Average current load of the gate drivers for the 24 mosfet PCB:

total number of mosfets x total gate charge x switching frequency = averate gate drive current

24 [mosfets] x 100 x 10^-9 [C] x 40000 [Hz] = 0.096 [A]

That is a lot! That’s why I’ve had to use three charging pumps (3x MAX1683) instead of one. I like using charging pumps instead of step up converters because of the easier hand-soldering and less different parts.

Pin assignment

This time I’ve assigned the pins of the microcontroller like the VESC. Maybe there are some guys with a VESC or VESC clone hardware out there who want to try my firmware. Just ask me.

Current measurement

For the amplifiers I’ve used the AD8418 again. This time I’ve had to use two shunt resistors in parallel for every phase. The most inexpensive shunts in my favourite package 2512 can take 6 watts at maximum.

For the selection of the shunt resistor values, we do some math:
Let’s assume you want to drive a motor at a maximum of 150A. To measure the current in both directions using the analog to digital converters of the STM32F4 at 3.3 volts, at 150A the output of an operational amplifier must be 1.65 volts (the half of 3.3v because of both directions) to use the whole bandwidth of the ADCs (for field oriented control the current must be measured in both directions).
The gain factor of the used AD8418 is 20.
So at 150A at one phase shunt pair the voltage drop must be 1.65v / 20 = 0.0825v. To drop 0.0825v at 150A we need the following resistance:

U / I = R

0.0825[v] / 150[A] = 0.00055[Ohm]

To achieve 0.00055R as accurately as possible we use two 0.001R shunts in parallel. We get a combined resistance of 0.0005R.

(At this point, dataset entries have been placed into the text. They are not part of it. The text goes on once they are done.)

(* ===== verification/Scheduler.v ===== *)
(** * The worker scheduler

    made-app/src/workers: ceremony_worker_scheduler.rs with its queue, request,
    decision, policy and value types: a weighted deficit round-robin scheduler
    over the roots of ceremonies.  A root is given turns in the order of its
    priority raised by the turns it waited; a turn adds the weight of the root to
    its deficit, which pays for the cost of the requests it admits.

    The observer, which answers nothing, is left out.  [dispatch] is a loop that
    ends when a batch is full or nothing fits; its fuel is proved to be enough
    (Batches). *)

From S2P Require Import Prelude Errors Text Values Steps Definitions.

(** ** Values *)

Definition CeremonyWorkerCost_MAX : Z := 100000.
Definition CeremonyWorkerCost_new (value : Z) : outcome Z :=
  ensure (negb (value =? 0)) (MustBeNonZero "worker_cost");;
  ensure (value <=? CeremonyWorkerCost_MAX) (OutOfRange "worker_cost" value 1 CeremonyWorkerCost_MAX);;
  Ok value.

Definition CeremonyWorkerWeight_MAX : Z := 1000.
Definition CeremonyWorkerWeight_new (value : Z) : outcome Z :=
  ensure (negb (value =? 0)) (MustBeNonZero "worker_weight");;
  ensure (value <=? CeremonyWorkerWeight_MAX)
    (OutOfRange "worker_weight" value 1 CeremonyWorkerWeight_MAX);;
  Ok value.

Definition CeremonyWorkerPriority_DEFAULT : Z := 0.
Definition CeremonyWorkerPriority_MAX : Z := 1000.
Definition CeremonyWorkerPriority_new (value : Z) : outcome Z :=
  ensure (value <=? CeremonyWorkerPriority_MAX)
    (OutOfRange "worker_priority" value 0 CeremonyWorkerPriority_MAX);;
  Ok value.

Definition CeremonyWorkerCapacity_MAX : Z := 100000.
Definition CeremonyWorkerCapacity_new (value : Z) : outcome Z :=
  ensure (negb (value =? 0)) (MustBeNonZero "worker_capacity");;
  ensure (value <=? CeremonyWorkerCapacity_MAX)
    (OutOfRange "worker_capacity" value 1 CeremonyWorkerCapacity_MAX);;
  Ok value.

(** ** Requests and decisions *)

Inductive CeremonyWorkerEligibility := Ready | BudgetUnavailable | PermissionDenied.

(** [AdmittedNow] is [Admitted] of the code. *)
Inductive CeremonyWorkerAdmissionReason :=
| AdmittedNow | Backpressure | Capacity | Budget | Permission | Draining.

Record CeremonyWorkerScheduleRequest := MkRequest {
  rq_root_id : CeremonyId;
  rq_operation_id : string;
  rq_priority : Z;
  rq_weight : Z;
  rq_cost : Z;
  rq_requested_capacity : Z;
  rq_eligibility : CeremonyWorkerEligibility;
}.

Record CeremonyWorkerAdmissionDecision := MkAdmissionDecision {
  ad_request : CeremonyWorkerScheduleRequest;
  ad_reason : CeremonyWorkerAdmissionReason;
  ad_policy_version : Z;
  ad_sequence : Z;
}.

Record CeremonyWorkerSchedulerPolicy := MkSchedulerPolicy {
  sp_max_parallel : Z;
  sp_capacity : Z;
  sp_version : Z;
}.

Record CeremonyWorkerSchedule := MkSchedule {
  sch_admitted : list CeremonyWorkerAdmissionDecision;
  sch_deferred : list CeremonyWorkerAdmissionDecision;
}.

(** ** The queue of a root *)

Notation PendingRequest := (Z * CeremonyWorkerScheduleRequest)%type (only parsing).

Record CeremonyWorkerRootQueue := MkQueue {
  q_weight : Z;
  q_priority : Z;
  q_deficit : Z;
  q_waiting_turns : Z;
  q_pending : list PendingRequest;
}.

#[export] Instance CeremonyWorkerRootQueue_eta : Eta CeremonyWorkerRootQueue := λ q,
  MkQueue (q_weight q) (q_priority q) (q_deficit q) (q_waiting_turns q) (q_pending q).

Definition RootQueue_new (weight priority : Z) : CeremonyWorkerRootQueue :=
  MkQueue weight priority 0 0 [].

Definition u64_saturating_add (a b : Z) : Z := Z.min u64_max (a + b).

Definition effective_priority (q : CeremonyWorkerRootQueue) : Z :=
  u64_saturating_add (q_priority q) (q_waiting_turns q).

(** ** The scheduler *)

Record CeremonyWorkerScheduler := MkScheduler {
  sc_policy : CeremonyWorkerSchedulerPolicy;
  sc_draining : bool;
  sc_active_root : option CeremonyId;
  sc_next_root : option CeremonyId;
  sc_ordinal : Z;
  sc_decision_sequence : Z;
  sc_roots : gmap string CeremonyWorkerRootQueue;
}.

#[export] Instance CeremonyWorkerScheduler_eta : Eta CeremonyWorkerScheduler := λ s,
  MkScheduler (sc_policy s) (sc_draining s) (sc_active_root s) (sc_next_root s) (sc_ordinal s)
    (sc_decision_sequence s) (sc_roots s).

Definition Scheduler_new (policy : CeremonyWorkerSchedulerPolicy) : CeremonyWorkerScheduler :=
  MkScheduler policy false None None 0 0 ∅.

Definition set_draining (s : CeremonyWorkerScheduler) (draining : bool) : CeremonyWorkerScheduler :=
  s <| sc_draining := draining |>.

Definition decision (s : CeremonyWorkerScheduler) (request : CeremonyWorkerScheduleRequest)
    (reason : CeremonyWorkerAdmissionReason) : CeremonyWorkerAdmissionDecision * CeremonyWorkerScheduler :=
  let sequence := u64_saturating_add (sc_decision_sequence s) 1 in
  (MkAdmissionDecision request reason (sp_version (sc_policy s)) sequence,
   s <| sc_decision_sequence := sequence |>).

(** ** Dispatching *)

Definition fits_capacity (remaining : Z) (p : PendingRequest) : bool :=
  rq_requested_capacity p.2 <=? remaining.

Definition queue_fits (remaining : Z) (q : CeremonyWorkerRootQueue) : bool :=
  any (fits_capacity remaining) (q_pending q).

Definition any_fits_capacity (s : CeremonyWorkerScheduler) (remaining : Z) : bool :=
  any (queue_fits remaining) (btree_values (sc_roots s)).

(** The index of the first key that is not before [root]. *)
Fixpoint position_of (f : CeremonyId → bool) (keys : list CeremonyId) : option nat :=
  match keys with
  | [] => None
  | key :: keys => if f key then Some 0%nat else S <$> position_of f keys
  end.

(** The scan of [start_turn]: the best root in the order of the turns, the first
    one on a tie. *)
Fixpoint choose (s : CeremonyWorkerScheduler) (remaining : Z)
    (chosen : option (CeremonyId * Z)) (order : list CeremonyId) : option (option (CeremonyId * Z)) :=
  match order with
  | [] => Some chosen
  | key :: order =>
      queue ← sc_roots s !! key;
      let better := is_none_or chosen (λ c, c.2 <? effective_priority queue) in
      choose s remaining
        (if queue_fits remaining queue && better then Some (key, effective_priority queue) else chosen)
        order
  end.

(** The keys from [start] on, around. *)
Definition turn_order (start : nat) (keys : list CeremonyId) : list CeremonyId :=
  drop start keys ++ take start keys.

Definition wait_a_turn (root key : CeremonyId) (q : CeremonyWorkerRootQueue) : CeremonyWorkerRootQueue :=
  if (key != root) && negb (Nat.eqb (length (q_pending q)) 0)
  then q <| q_waiting_turns := u64_saturating_add (q_waiting_turns q) 1 |> else q.

Definition start_turn (s : CeremonyWorkerScheduler) (keys : list CeremonyId) (remaining : Z)
    : option (CeremonyId * CeremonyWorkerScheduler) :=
  let start := default 0%nat (root ← sc_next_root s;
                              position_of (λ key, String.leb root key) keys) in
  chosen ← choose s remaining None (turn_order start keys);
  '(root, _) ← chosen;
  queue ← sc_roots s !! root;
  let queue := queue <| q_deficit := u64_saturating_add (q_deficit queue) (q_weight queue) |>
                     <| q_waiting_turns := 0 |> in
  Some (root, s <| sc_roots := map_imap (λ key q, Some (wait_a_turn root key q))
                                 (<[root := queue]> (sc_roots s)) |>).

Definition finish_turn (s : CeremonyWorkerScheduler) (root : CeremonyId) (keys : list CeremonyId)
    : CeremonyWorkerScheduler :=
  s <| sc_active_root := None |>
    <| sc_next_root :=
         index ← position_of (λ key, key == root) keys;
         candidate ← keys !! ((index + 1) mod length keys)%nat;
         if is_some (sc_roots s !! candidate) then Some candidate else None |>.

(** The first pending request that the deficit pays for and that fits, and the
    others. *)
Fixpoint take_affordable (deficit remaining : Z) (pending : list PendingRequest)
    : option (PendingRequest * list PendingRequest) :=
  match pending with
  | [] => None
  | p :: pending =>
      if (rq_cost p.2 <=? deficit) && fits_capacity remaining p then Some (p, pending)
      else '(found, rest) ← take_affordable deficit remaining pending; Some (found, p :: rest)
  end.

(** One round of the loop of [dispatch] after its guards: the request selected,
    if any. *)
Definition dispatch_root (s : CeremonyWorkerScheduler) (root : CeremonyId) (keys : list CeremonyId)
    (remaining : Z) : outcome (option PendingRequest * CeremonyWorkerScheduler) :=
  queue ← expect (sc_roots s !! root);
  match take_affordable (q_deficit queue) remaining (q_pending queue) with
  | None => Ok (None, finish_turn s root keys)
  | Some (pending, rest) =>
      let queue := queue <| q_pending := rest |>
                         <| q_deficit := Z.max 0 (q_deficit queue - rq_cost pending.2) |> in
      let s := s <| sc_roots := <[root := queue]> (sc_roots s) |> in
      let can_continue := any (λ p, rq_cost p.2 <=? q_deficit queue) rest in
      Ok (Some pending,
          if Nat.eqb (length rest) 0
          then finish_turn (s <| sc_roots := delete root (sc_roots s) |>) root keys
          else if negb can_continue then finish_turn s root keys else s)
  end.

(** The loop.  [slots] requests may still be selected and [used] of the capacity
    is taken. *)
Fixpoint dispatch_loop (fuel : nat) (s : CeremonyWorkerScheduler) (slots : nat) (used : Z)
    : outcome (list PendingRequest * CeremonyWorkerScheduler) :=
  match slots, fuel with
  | O, _ => Ok ([], s)
  | _, O => Panic
  | S slots', S fuel =>
      let remaining := Z.max 0 (sp_capacity (sc_policy s) - used) in
      let keys := btree_keys (sc_roots s) in
      if Nat.eqb (length keys) 0 || negb (any_fits_capacity s remaining) then Ok ([], s) else
      match match sc_active_root s with
            | Some root => Some (root, s)
            | None => '(root, s) ← start_turn s keys remaining; Some (root, s <| sc_active_root := Some root |>)
            end with
      | None => Ok ([], s)
      | Some (root, s) =>
          '(selected, s) ← dispatch_root s root keys remaining;
          match selected with
          | None => dispatch_loop fuel s slots used
          | Some p =>
              '(rest, s) ← dispatch_loop fuel s slots' (u32_saturating_add used (rq_requested_capacity p.2));
              Ok (p :: rest, s)
          end
      end
  end.

(** Between two selections every root may be given as many turns as a request
    may cost. *)
Definition dispatch_fuel (s : CeremonyWorkerScheduler) : nat :=
  ((Z.to_nat (sp_max_parallel (sc_policy s)) + 1)
   * (size (sc_roots s) * Z.to_nat CeremonyWorkerCost_MAX + 3))%nat.

Definition dispatch (s : CeremonyWorkerScheduler)
    : outcome (list PendingRequest * CeremonyWorkerScheduler) :=
  dispatch_loop (dispatch_fuel s) s (Z.to_nat (sp_max_parallel (sc_policy s))) 0.

(** ** Scheduling *)

Definition refusal (s : CeremonyWorkerScheduler) (request : CeremonyWorkerScheduleRequest)
    : option CeremonyWorkerAdmissionReason :=
  if sc_draining s then Some Draining else
  match rq_eligibility request with
  | Ready => None
  | BudgetUnavailable => Some Budget
  | PermissionDenied => Some Permission
  end.

(** One request of the batch: deferred with a reason, or queued. *)
Definition submit_request (s : CeremonyWorkerScheduler) (request : CeremonyWorkerScheduleRequest)
    : option CeremonyWorkerAdmissionDecision * CeremonyWorkerScheduler :=
  let defer reason := let '(d, s) := decision s request reason in (Some d, s) in
  match refusal s request with
  | Some reason => defer reason
  | None =>
      if (sp_capacity (sc_policy s) <? rq_cost request)
         || (sp_capacity (sc_policy s) <? rq_requested_capacity request)
      then defer Backpressure else
      let queue := default (RootQueue_new (rq_weight request) (rq_priority request))
                     (sc_roots s !! rq_root_id request) in
      if negb (q_weight queue =? rq_weight request) || negb (q_priority queue =? rq_priority request)
      then defer Backpressure else
      let ordinal := u64_saturating_add (sc_ordinal s) 1 in
      let queue := queue <| q_pending := q_pending queue ++ [(ordinal, request)] |> in
      (None, s <| sc_ordinal := ordinal |>
               <| sc_roots := <[rq_root_id request := queue]> (sc_roots s) |>)
  end.

Fixpoint submit_all (s : CeremonyWorkerScheduler) (requests : list CeremonyWorkerScheduleRequest)
    : list CeremonyWorkerAdmissionDecision * list CeremonyWorkerScheduleRequest
      * CeremonyWorkerScheduler :=
  match requests with
  | [] => ([], [], s)
  | request :: requests =>
      let '(refused, s) := submit_request s request in
      let '(deferred, queued, s) := submit_all s requests in
      match refused with
      | Some d => (d :: deferred, queued, s)
      | None => (deferred, request :: queued, s)
      end
  end.

(** Higher priority first, then the order of submission. *)
Definition pending_le (a b : PendingRequest) : Prop :=
  rq_priority b.2 < rq_priority a.2 ∨ rq_priority b.2 = rq_priority a.2 ∧ a.1 ≤ b.1.

#[export] Instance pending_le_dec : RelDecision pending_le.
Proof. intros a b. unfold pending_le. apply _. Defined.

Definition sort_queues (s : CeremonyWorkerScheduler) : CeremonyWorkerScheduler :=
  s <| sc_roots := (λ q, q <| q_pending := merge_sort pending_le (q_pending q) |>) <$> sc_roots s |>.

Fixpoint decide_each (s : CeremonyWorkerScheduler) (requests : list CeremonyWorkerScheduleRequest)
    (reason : CeremonyWorkerAdmissionReason)
    : list CeremonyWorkerAdmissionDecision * CeremonyWorkerScheduler :=
  match requests with
  | [] => ([], s)
  | request :: requests =>
      let '(d, s) := decision s request reason in
      let '(ds, s) := decide_each s requests reason in (d :: ds, s)
  end.

Definition schedule (s : CeremonyWorkerScheduler) (requests : list CeremonyWorkerScheduleRequest)
    : outcome (CeremonyWorkerSchedule * CeremonyWorkerScheduler) :=
  let '(deferred, queued, s) := submit_all s requests in
  let s := sort_queues s in
  '(selected, s) ← (if sc_draining s then Ok ([], s) else dispatch s);
  let selected_ids : gset string := list_to_set (List.map (λ p, rq_operation_id p.2) selected) in
  let '(admitted, s) := decide_each s (List.map snd selected) AdmittedNow in
  let waiting := List.filter (λ r, negb (bool_decide (rq_operation_id r ∈ selected_ids))) queued in
  let '(delayed, s) := decide_each s waiting Backpressure in
  Ok (MkSchedule admitted (deferred ++ delayed), s).

Definition refresh (s : CeremonyWorkerScheduler) (requests : list CeremonyWorkerScheduleRequest)
    : outcome (CeremonyWorkerSchedule * CeremonyWorkerScheduler) :=
  let observed : gset string := list_to_set (List.map rq_root_id requests) in
  let roots := filter (λ e, e.1 ∈ observed)
                 ((λ q, q <| q_pending := [] |>) <$> sc_roots s) in
  let active := option_keep (λ root, is_some (roots !! root)) (sc_active_root s) in
  schedule (s <| sc_roots := roots |> <| sc_active_root := active |>) requests.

Recalculate ADC bandwidth usage with the selected shunts:

R * I = U

0.00005[R] * 150[A] = 0.075[v]

0.075[v] * 20[gain] = 1.5[v]

So at 150A the operational amplifier feeds 1.5v to microcontroller (instead of 1.65v). In this way about 91% of the ADC bandwidth is used.

Recalculate power dissipation of the selected shunts:

I * I * R = P

150[A] * 150[A] * 0.0005[Ohm] = 11.25[watt per shunt pair]

->

11.25[watt] / 2 [shunts] = 5.625[watt per shunt]

The selected shunt allows a maximum power of 6 watt.

Using two 0.001R shunts in parallel seems to have pretty good ADC bandwidth usage and the power dissipation is also OK.

However, the most powerful BLDC I have here is a Turnigy Aerodrive SK3 6354 260kv. It is rated for 70A. Unfortunately, at least without active cooling, the motor gets very hot already at 50A after 20 seconds. I think it would do better when driving a propeller, so it would cool itself. This motor is designed to be built on a rc plane or some other flying stuff. I will soon write a blog entry about my motor load bench. Because of the lack of a bigger motor, I can’t really stress out this controller for now.

Progress at sensorless standstill control

In the end, I had a stable hardware to continue developing the sensorless algorithm at standstill. Since then, I have made huge progress in developing the sensorless standstill position observer. The firmware is finally able to run the motor at standstill at full torque sensorless. Just like sensored stepper motors or sensored servos, but without needing sensors or resolvers. The firmware can run the motor seamlessly from zero to max rpm and beyond using field weakening. I’ve also managed to make the stillstand/low-speed position observer not audible. There is no noise coming from the injection and the position is calculated at every PWM cycle at e.g. 20kHz. This was by the end of 2019. Since then, I have been working on extended automated motor parameter detection, especially for the additional parameters required for the new standstill/low-speed sensorless position observer.

Ratio between software and hardware development

All in all, for now I have spent a total of about 1.5 years on hardware development and around 1 year on serialmonitor. The rest of the time since 2012 I have spent on the firmware development.